*TASK DETAILS*: Please could you give again the lines from the one holding "OrderingFacts.v" through the final line of the data below, exactly, with no other lines?

*RECORD SET*:
(* ===== verification/_CoqProject ===== *)
-Q . S2P
Prelude.v
Text.v
Window.v
ProtoUtil.v
Signing.v
Concrete.v
AtomicWrite.v
AtomicWriteFacts.v
Friends.v
FriendsFacts.v
Mailbox.v
MailboxFacts.v
GroupEpoch.v
GroupEpochFacts.v
ShortCode.v
ShortCodeFacts.v
Destination.v
DestinationFacts.v
Tunnel.v
TunnelFacts.v
Connectivity.v
ConnectivityFacts.v
FileAccess.v
FileAccessFacts.v
Transfers.v
TransfersFacts.v
DmDelivery.v
DmDeliveryFacts.v
DmWorkerFacts.v
RoomSafety.v
RoomSafetyFacts.v
Hyparview.v
HyparviewFacts.v
Plumtree.v
PlumtreeFacts.v
Topic.v
TopicFacts.v
GossipState.v
GossipStateFacts.v
ChatHistory.v
ChatHistoryFacts.v
Outbox.v
OutboxFacts.v
Ordering.v
OrderingFacts.v
Admission.v
AdmissionFacts.v
Joiner.v
JoinerFacts.v
Discovery.v
DiscoveryFacts.v
Authorization.v
AuthorizationFacts.v
GroupEvents.v
GroupEventsFacts.v
CallSession.v
CallSessionFacts.v
CallWire.v
CallWireFacts.v
CallManager.v
CallManagerFacts.v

*RESULT OF THE EXERCISE*:
OrderingFacts.v
Admission.v
AdmissionFacts.v
Joiner.v
JoinerFacts.v
Discovery.v
DiscoveryFacts.v
Authorization.v
AuthorizationFacts.v
GroupEvents.v
GroupEventsFacts.v
CallSession.v
CallSessionFacts.v
CallWire.v
CallWireFacts.v
CallManager.v
CallManagerFacts.v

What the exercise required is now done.